This retrospective, population-based cohort study included all adult residents in the County of Västerbotten in northern Sweden during the year 2006 (n = 204,836). All potential VTE events were manually validated and classified according to location. The presence of risk factors for VTE at the time of diagnosis was recorded.
We identified 517 adult individuals with potential VTE. Among these, 343 individuals (158 men and 185 women) had a verified VTE event in 2006. The mean incidence was 167 individuals per 100,000 person years; 155 for men and 180 for women. The mean age at diagnosis was 67.6 years in men and 72.5 years in women. The incidence of VTE increased with age. The incidence was highest in women aged 85 years or more. Pulmonary embolism with or without concurrent deep vein thrombosis was diagnosed in 161 individuals (46.9%); lower extremity deep vein thrombosis without concurrent pulmonary embolism was diagnosed in 157 individuals (45.8%); and VTE in another location was diagnosed in 25 individuals (7.3%). The most common risk factors for VTE were recent hospitalization and concurrent malignancy.

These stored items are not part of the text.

Lemma overlay_apply_pending_run s : inv s ->
  exists s', overlay_apply_pending (E := E) s = (s', Ok tt) /\ inv s' /\
    blocks <$> levels s' = settled (parent_of s) (pending_canonicalizations s) (blocks <$> levels s) /\
    last_canonicalized s' = advance (last_canonicalized s) (pending_canonicalizations s) /\
    pending_canonicalizations s' = [] /\ pending_insertions s' = [] /\
    Forall (fun o => parents s' !! ov_hash o = parents s !! ov_hash o) (all_blocks s').
Proof.
  intros [Hh Hok Hchain Hnum]. set (s0 := set_canonicalizations [] s).
  destruct (apply_canonicalization_loop (E := E) content (parent_of s) (pending_canonicalizations s) s0)
    as (s1 & Hrun & Hset & Hok1 & Hh1 & Hs1); [done|by destruct Hh; constructor|done|apply (holds_known content _ s Hh)|].
  pose proof (chained_length _ _ _ Hchain) as Hle. rewrite length_fmap in Hle.
  assert (length (levels s1) = (length (levels s) - length (pending_canonicalizations s))%nat) as Hlen.
  { rewrite <-(length_fmap blocks (levels s1)), Hset, settled_length; simpl; by rewrite length_fmap. }
  destruct Hs1 as [Hlast Hpc _ _ Hpar]. simpl in Hlast, Hpc, Hpar.
  assert (exists s2, apply_canonicalizations (E := E) s = (s2, Ok tt) /\
    s2 = set_last (advance (last_canonicalized s) (pending_canonicalizations s)) s1) as (s2 & Hrun2 & Hs2).
  { unfold apply_canonicalizations. do 2 erewrite bind_Ok by reflexivity. fold s0. rewrite (bind_Ok _ _ _ _ _ Hrun).
    unfold advance. destruct (list.last (pending_canonicalizations s)) as [h|] eqn:Hl.
    - erewrite bind_Ok by reflexivity. rewrite Hlast. unfold numbered in Hnum.
      assert (0 < length (pending_canonicalizations s))%nat as Hpos by (destruct (pending_canonicalizations s); [done|simpl; lia]).
      destruct (last_canonicalized s) as [[h' n]|].
      + rewrite uadd_ok by (unfold is_u; lia). erewrite bind_Ok by reflexivity. eexists. split; reflexivity.
      + rewrite usub_ok by (unfold is_u; lia). erewrite bind_Ok by reflexivity. eexists. split; [reflexivity|]. do 4 f_equal. lia.
    - eexists. split; [reflexivity|]. rewrite <-Hlast. by destruct s1. }
  unfold overlay_apply_pending. rewrite (bind_Ok _ _ _ _ _ Hrun2). eexists. split; [reflexivity|]. subst s2. simpl.
  split_and!; try done. constructor; simpl; [by destruct Hh1; constructor|done|by rewrite Hpc|].
  unfold numbered, advance in *. simpl. rewrite Hlen. destruct (list.last (pending_canonicalizations s)) as [h|] eqn:Hl.
  - assert (0 < length (pending_canonicalizations s))%nat as Hpos by (destruct (pending_canonicalizations s); [done|simpl; lia]).
    destruct (last_canonicalized s) as [[h' n]|]; lia.
  - destruct (last_canonicalized s) as [[h' n]|]; lia.
Qed.
End canonicalization.

(** ** Reverted and removed blocks, pins *)
Section removal.
Context {OC : OverflowChecks} {H Key E : Type} `{Countable H} `{Countable Key} (content : Key -> bytes).
Abbreviation O := (NonCanonicalOverlay H Key).
Abbreviation Overlay := (BlockOverlay H Key).
Abbreviation Level := (OverlayLevel H Key).
Implicit Types s : O.
Implicit Types o : Overlay.
Implicit Types bs os : list Overlay.
Abbreviation inv := (overlay_inv content).

Lemma revert_overlay_run o os s : holds content (o :: os) s ->
  exists s', revert_overlay (E := E) o s = (s', Ok tt) /\ holds content os s' /\ same os s s' /\ levels s' = levels s.
Proof. intros Hh. unfold revert_overlay. erewrite bind_Ok by reflexivity. by apply holds_discard. Qed.

Lemma revert_loop_run bs os s : holds content (bs ++ os) s ->
  exists s', for_each (revert_overlay (E := E)) bs s = (s', Ok tt) /\ holds content os s' /\ same os s s' /\ levels s' = levels s.
Proof.
  revert s. induction bs as [|o bs IH]; intros s Hh; simpl; [exists s; split_and!; try done; apply same_refl|].
  destruct (revert_overlay_run o (bs ++ os) s Hh) as (s1 & Hrun & Hh1 & Hs1 & Hl1). rewrite (bind_Ok _ _ _ _ _ Hrun).
  destruct (IH s1 Hh1) as (s2 & Hrun2 & Hh2 & Hs2 & Hl2). exists s2. split_and!; try done; [|congruence].
  eapply same_trans; [|exact Hs1|exact Hs2]. set_solver.
Qed.

Lemma numbered_fewer s s' : last_canonicalized s' = last_canonicalized s -> (length (levels s') <= length (levels s))%nat ->
  numbered s -> numbered s'.
Proof. unfold numbered. intros -> Hlen. destruct (last_canonicalized s) as [[h n]|]; lia. Qed.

The incidence of VTE was 167 per 100,000 person years and increased with age. The incidence was highest among older women. Pulmonary embolism was the most common form of VTE; it affected 47% of individuals with VTE. Malignancy and hospitalization were the most prevalent risk factors for VTE.
Lower extremity deep vein thrombosis (DVT) and pulmonary embolism are the two most common disease manifestations of venous thromboembolism (VTE). VTEs also manifest as thrombosis of the veins of the central nervous system, upper extremity DVT, and thrombosis of the veins of the abdomen, such as portal and renal vein thrombosis. Examples of previously described risk factors for VTE are hospitalization, immobilization, recent surgery, and malignancy . The 30-day mortality was reported to be 6.4% for all patients with VTE, 9.7% for those with pulmonary embolism, and 4.6% for those with DVT .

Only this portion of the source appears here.